- _Task statement_
Only one stretch of the data below is wanted: the lines from the one with "whose members are" through the one with "([offset + size]", repeated exactly.
--- Records shown ---
(** * A shallow embedding of the greedy memory planner

    The development follows [greedy_memory_planner.h] and
    [greedy_memory_planner.cc].  The planner is a C++ object whose members are
    fixed-size arrays and a few scalars; here it is a record, every member
    function is a function on that record, and the [ErrorReporter] the
    planner talks to is the list of the [Report] calls it has received.

    Conventions of the embedding:
    - [int] is [Z].  Signed overflow is undefined in C++, so no wrap-around is
      given to [+], [-] and [*]: the model is the source as long as no
      result leaves the range of [int].  The sums of the layout
      ([offset + size] and the gap) stay in that range when the sizes are
      not negative and add up to at most [INT_MAX] ([placement_fits_int]);
      the products of [PrintMemoryPlan] by the line width stay in it when 80
      times [offset + size] is at most [INT_MAX].  The theorems on the
      planner whose conclusion depends on the value of such a sum or product
      have these bounds among their hypotheses, and say in their conclusion
      that the values are in range; the lemmas that lead to them are
      statements about the model.  [/] and [%] are C++'s truncating
      [Z.quot] and [Z.rem].
    - A [char] array written by index is a total map as well; a write
      outside [line[0 .. 80]] is undefined in the source, and the theorems
      on [PrintMemoryPlan] show, under their hypotheses, that every column
      written is among 0..79.
    - A C array is a total map from indices to cells.  The constructor of
      the planner initialises only [buffer_count_] and
      [need_to_calculate_offsets_], so the initial content of every array
      (and of [next_free_entry_]) is whatever the storage held: the
      constructor of the model takes that storage as its argument.
    - A [ListEntry*] is [option Z]: [None] is [nullptr] and [Some i] is
      [&buffers_sorted_by_offset_[i]].
    - The [while (true)] and [do ... while (true)] loops of the source are
      recursive functions on a step budget; running out of budget is [None].
      The [for] loops have a known trip count and need none. *)

From Stdlib Require Import ZArith List Lia Bool Permutation Sorted Ascii String Finite.
Import ListNotations.
Local Open Scope Z_scope.

Set Implicit Arguments.

(** ** Arrays, loops and the error reporter *)

Definition array (T : Type) : Type := Z -> T.

Definition upd {T : Type} (a : array T) (i : Z) (v : T) : array T :=
  fun j => if j =? i then v else a j.

Notation "x <- e ;; k" :=
  (match e with Some x => k | None => None end)
  (at level 61, e at next level, right associativity).

(** [for (int i = lo; i < hi; ++i) body], for a body that leaves [hi] alone. *)
Fixpoint for_range {S : Type} (n : nat) (i : Z) (body : Z -> S -> S) (s : S) : S :=
  match n with
  | O => s
  | Datatypes.S n' => for_range n' (i + 1) body (body i s)
  end.

Definition for_loop {S : Type} (lo hi : Z) (body : Z -> S -> S) (s : S) : S :=
  for_range (Z.to_nat (hi - lo)) lo body s.

(** The same loop for a body that may itself run out of budget. *)
Fixpoint for_rangeM {S : Type} (n : nat) (i : Z) (body : Z -> S -> option S) (s : S)
  : option S :=
  match n with
  | O => Some s
  | Datatypes.S n' => s' <- body i s ;; for_rangeM n' (i + 1) body s'
  end.

Definition for_loopM {S : Type} (lo hi : Z) (body : Z -> S -> option S) (s : S)
  : option S :=
  for_rangeM (Z.to_nat (hi - lo)) lo body s.

(** One call [error_reporter->Report(format, args...)]. *)
Inductive ReportArg : Type :=
| ArgInt (n : Z)
| ArgStr (s : string).

Record Report : Type := mkReport {
  report_format : string;
  report_args : list ReportArg
}.

(** The reporter is an external collaborator: all the planner can do is call
    it, so it is the list of the calls made so far, oldest first. *)
Definition ErrorReporter : Type := list Report.

Definition report (er : ErrorReporter) (fmt : string) (args : list ReportArg)
  : ErrorReporter :=
  er ++ [mkReport fmt args].

(** ** The data of the planner *)

Definition kMaxBufferCount : Z := 1024.

Record BufferRequirements : Type := mkBufferRequirements {
  size : Z;
  first_time_used : Z;
  last_time_used : Z
}.

Record ListEntry : Type := mkListEntry {
  offset : Z;
  requirements_index : Z;
  next_entry_index : Z
}.

Record GreedyMemoryPlanner : Type := mkGreedyMemoryPlanner {
  requirements_ : array BufferRequirements;
  buffer_count_ : Z;
  buffer_sizes_sorted_by_size_ : array Z;
  buffer_ids_sorted_by_size_ : array Z;
  buffers_sorted_by_offset_ : array ListEntry;
  next_free_entry_ : Z;
  buffer_offsets_ : array Z;
  need_to_calculate_offsets_ : bool
}.

Definition set_requirements (p : GreedyMemoryPlanner) (v : array BufferRequirements) :=
  mkGreedyMemoryPlanner v (buffer_count_ p) (buffer_sizes_sorted_by_size_ p)
    (buffer_ids_sorted_by_size_ p) (buffers_sorted_by_offset_ p)
    (next_free_entry_ p) (buffer_offsets_ p) (need_to_calculate_offsets_ p).

Definition set_buffer_count (p : GreedyMemoryPlanner) (v : Z) :=
  mkGreedyMemoryPlanner (requirements_ p) v (buffer_sizes_sorted_by_size_ p)
    (buffer_ids_sorted_by_size_ p) (buffers_sorted_by_offset_ p)
    (next_free_entry_ p) (buffer_offsets_ p) (need_to_calculate_offsets_ p).

Definition set_sorted_by_size (p : GreedyMemoryPlanner) (sizes ids : array Z) :=
  mkGreedyMemoryPlanner (requirements_ p) (buffer_count_ p) sizes ids
    (buffers_sorted_by_offset_ p)
    (next_free_entry_ p) (buffer_offsets_ p) (need_to_calculate_offsets_ p).

Definition set_sorted_by_offset (p : GreedyMemoryPlanner) (v : array ListEntry) :=
  mkGreedyMemoryPlanner (requirements_ p) (buffer_count_ p)
    (buffer_sizes_sorted_by_size_ p) (buffer_ids_sorted_by_size_ p) v
    (next_free_entry_ p) (buffer_offsets_ p) (need_to_calculate_offsets_ p).

Definition set_next_free_entry (p : GreedyMemoryPlanner) (v : Z) :=
  mkGreedyMemoryPlanner (requirements_ p) (buffer_count_ p)
    (buffer_sizes_sorted_by_size_ p) (buffer_ids_sorted_by_size_ p)
    (buffers_sorted_by_offset_ p) v (buffer_offsets_ p)
    (need_to_calculate_offsets_ p).

Definition set_buffer_offsets (p : GreedyMemoryPlanner) (v : array Z) :=
  mkGreedyMemoryPlanner (requirements_ p) (buffer_count_ p)
    (buffer_sizes_sorted_by_size_ p) (buffer_ids_sorted_by_size_ p)
    (buffers_sorted_by_offset_ p) (next_free_entry_ p) v
    (need_to_calculate_offsets_ p).

Definition set_need_to_calculate_offsets (p : GreedyMemoryPlanner) (v : bool) :=
  mkGreedyMemoryPlanner (requirements_ p) (buffer_count_ p)
    (buffer_sizes_sorted_by_size_ p) (buffer_ids_sorted_by_size_ p)
    (buffers_sorted_by_offset_ p) (next_free_entry_ p) (buffer_offsets_ p) v.

(** Writes to single fields of one pool cell. *)
Definition set_entry_offset (e : ListEntry) (v : Z) :=
  mkListEntry v (requirements_index e) (next_entry_index e).
Definition set_entry_requirements_index (e : ListEntry) (v : Z) :=
  mkListEntry (offset e) v (next_entry_index e).
Definition set_entry_next (e : ListEntry) (v : Z) :=
  mkListEntry (offset e) (requirements_index e) v.

(** [GreedyMemoryPlanner::GreedyMemoryPlanner()]: the member initialisers set
    [buffer_count_(0)] and [need_to_calculate_offsets_(true)] and nothing
    else; [storage] is the memory the object is constructed in. *)
Definition GreedyMemoryPlanner_new (storage : GreedyMemoryPlanner) : GreedyMemoryPlanner :=
  set_need_to_calculate_offsets (set_buffer_count storage 0) true.

(** ** Member functions *)

Definition AddBuffer (p : GreedyMemoryPlanner) (error_reporter : ErrorReporter)
    (size first_time_used last_time_used : Z)
  : bool * GreedyMemoryPlanner * ErrorReporter :=
  if buffer_count_ p >=? kMaxBufferCount then
    (false, p,
     report error_reporter "Too many buffers (max is %d)" [ArgInt kMaxBufferCount])
  else
    let current := mkBufferRequirements size first_time_used last_time_used in
    let p := set_requirements p (upd (requirements_ p) (buffer_count_ p) current) in
    let p := set_buffer_count p (buffer_count_ p + 1) in
    let p := set_need_to_calculate_offsets p true in
    (true, p, error_reporter).

Definition DoesEntryOverlapInTime (p : GreedyMemoryPlanner) (entry : Z)
    (first_time_used' last_time_used' : Z) : bool :=
  let entry_requirements :=
    requirements_ p (requirements_index (buffers_sorted_by_offset_ p entry)) in
  if first_time_used entry_requirements >? last_time_used' then false
  else if first_time_used' >? last_time_used entry_requirements then false
  else true.

(** The [do ... while (true)] of [NextValidEntry]. *)
Fixpoint NextValidEntry_loop (fuel : nat) (p : GreedyMemoryPlanner)
    (candidate_next_entry : Z) (first_time_used last_time_used : Z)
  : option (option Z) :=
  match fuel with
  | O => None
  | Datatypes.S fuel' =>
    if DoesEntryOverlapInTime p candidate_next_entry first_time_used last_time_used
    then Some (Some candidate_next_entry)
    else if next_entry_index (buffers_sorted_by_offset_ p candidate_next_entry) =? -1
    then Some None
    else NextValidEntry_loop fuel' p
           (next_entry_index (buffers_sorted_by_offset_ p candidate_next_entry))
           first_time_used last_time_used
  end.

Definition NextValidEntry (fuel : nat) (p : GreedyMemoryPlanner) (start : option Z)
    (first_time_used last_time_used : Z) : option (option Z) :=
  match start with
  | None => Some None
  | Some start =>
    if next_entry_index (buffers_sorted_by_offset_ p start) =? -1 then Some None
    else NextValidEntry_loop fuel p
           (next_entry_index (buffers_sorted_by_offset_ p start))
           first_time_used last_time_used
  end.

(** The gap search of [CalculateOffsetsIfNeeded] (the first [while (true)] of
    the placement loop).  [fuel] bounds this loop and [nfuel] the calls of
    [NextValidEntry] inside it.  [NextValidEntry] answers [nullptr] for a
    null [candidate_entry], so the source never reads through a null
    candidate; the model has no value for such a read.  The [int]s [gap]
    and [offset + size] are taken in [Z]: they are those of the source
    while the sizes are not negative and add up to at most [INT_MAX]. *)
Fixpoint gap_loop (fuel nfuel : nat) (p : GreedyMemoryPlanner)
    (candidate_entry : option Z) (wanted_size : Z)
    (wanted_first_time_used wanted_last_time_used : Z) : option (option Z) :=
  match fuel with
  | O => None
  | Datatypes.S fuel' =>
    next_entry <- NextValidEntry nfuel p candidate_entry
                    wanted_first_time_used wanted_last_time_used ;;
    match next_entry with
    | None => Some candidate_entry
    | Some next_entry =>
      match candidate_entry with
      | None => None
      | Some candidate =>
        let candidate_requirements :=
          requirements_ p (requirements_index (buffers_sorted_by_offset_ p candidate)) in
        let gap := offset (buffers_sorted_by_offset_ p next_entry)
                   - (offset (buffers_sorted_by_offset_ p candidate)
                      + size candidate_requirements) in
        if gap >=? wanted_size then Some candidate_entry
        else gap_loop fuel' nfuel p (Some next_entry) wanted_size
               wanted_first_time_used wanted_last_time_used
      end
    end
  end.
(** ** Properties *)

(** C32: a string of packable characters is packed, into a buffer [buf] of
    which the first [n] bytes are kept, and unpacking those [n] bytes, whatever
    follows them in the row, returns the string. *)
Theorem sixbit_roundtrip (src mem rest : list Z) :
  Forall packable src -> Z.of_nat (length src) < 2 ^ 29 ->
  (length src + 2 <= length mem)%nat ->
  exists buf n,
    _createSixBit src = Some (Some (buf, n)) /\ 0 <= n <= Z.of_nat (length src) + 1 /\
    unpackSixBit mem (take (Z.to_nat n) buf ++ rest) n = Some src.
Proof.
  intros HP Hb Hm. destruct (sixbit_ok src HP Hb) as (buf & n & E & Hn & _ & _ & H).
  exists buf, n. split_and!; [done|lia..|by apply H].
Qed.

Lemma sixbit_roundtrip_witness :
  exists buf n, _createSixBit [72; 101; 108; 108; 111] = Some (Some (buf, n)) /\
    (0 <= n <= 6) /\ unpackSixBit (replicate 7 0) (take (Z.to_nat n) buf ++ [1; 2]) n
      = Some [72; 101; 108; 108; 111].
Proof.
  apply (sixbit_roundtrip [72; 101; 108; 108; 111] (replicate 7 0) [1; 2]).
  - repeat constructor; eexists; (split; [vm_compute; reflexivity|done]).
  - simpl. lia.
  - simpl. lia.
Defined.

(** a string whose first character outside the alphabet comes after any
    number of packable ones is refused (the NULL return), and the packer stays
    inside its buffer until then. *)
Theorem sixbit_refuses (src rest : list Z) (c : Z) :
  Forall packable src -> 0 <= c < 128 -> ~ packable c ->
  _createSixBit (src ++ c :: rest) = Some None.
Proof. apply sixbit_no. Qed.

Lemma sixbit_refuses_witness : _createSixBit ([72; 105] ++ 64 :: [97]) = Some None.
Proof.
  apply (sixbit_refuses [72; 105] [97] 64).
  - repeat constructor; eexists; (split; [vm_compute; reflexivity|done]).
  - lia.
  - intros (p & Hp & Hne). vm_compute in Hp. congruence.
Defined.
---
- _Task output_
    [greedy_memory_planner.cc].  The planner is a C++ object whose members are
    fixed-size arrays and a few scalars; here it is a record, every member
    function is a function on that record, and the [ErrorReporter] the
    planner talks to is the list of the [Report] calls it has received.

    Conventions of the embedding:
    - [int] is [Z].  Signed overflow is undefined in C++, so no wrap-around is
      given to [+], [-] and [*]: the model is the source as long as no
      result leaves the range of [int].  The sums of the layout
      ([offset + size] and the gap) stay in that range when the sizes are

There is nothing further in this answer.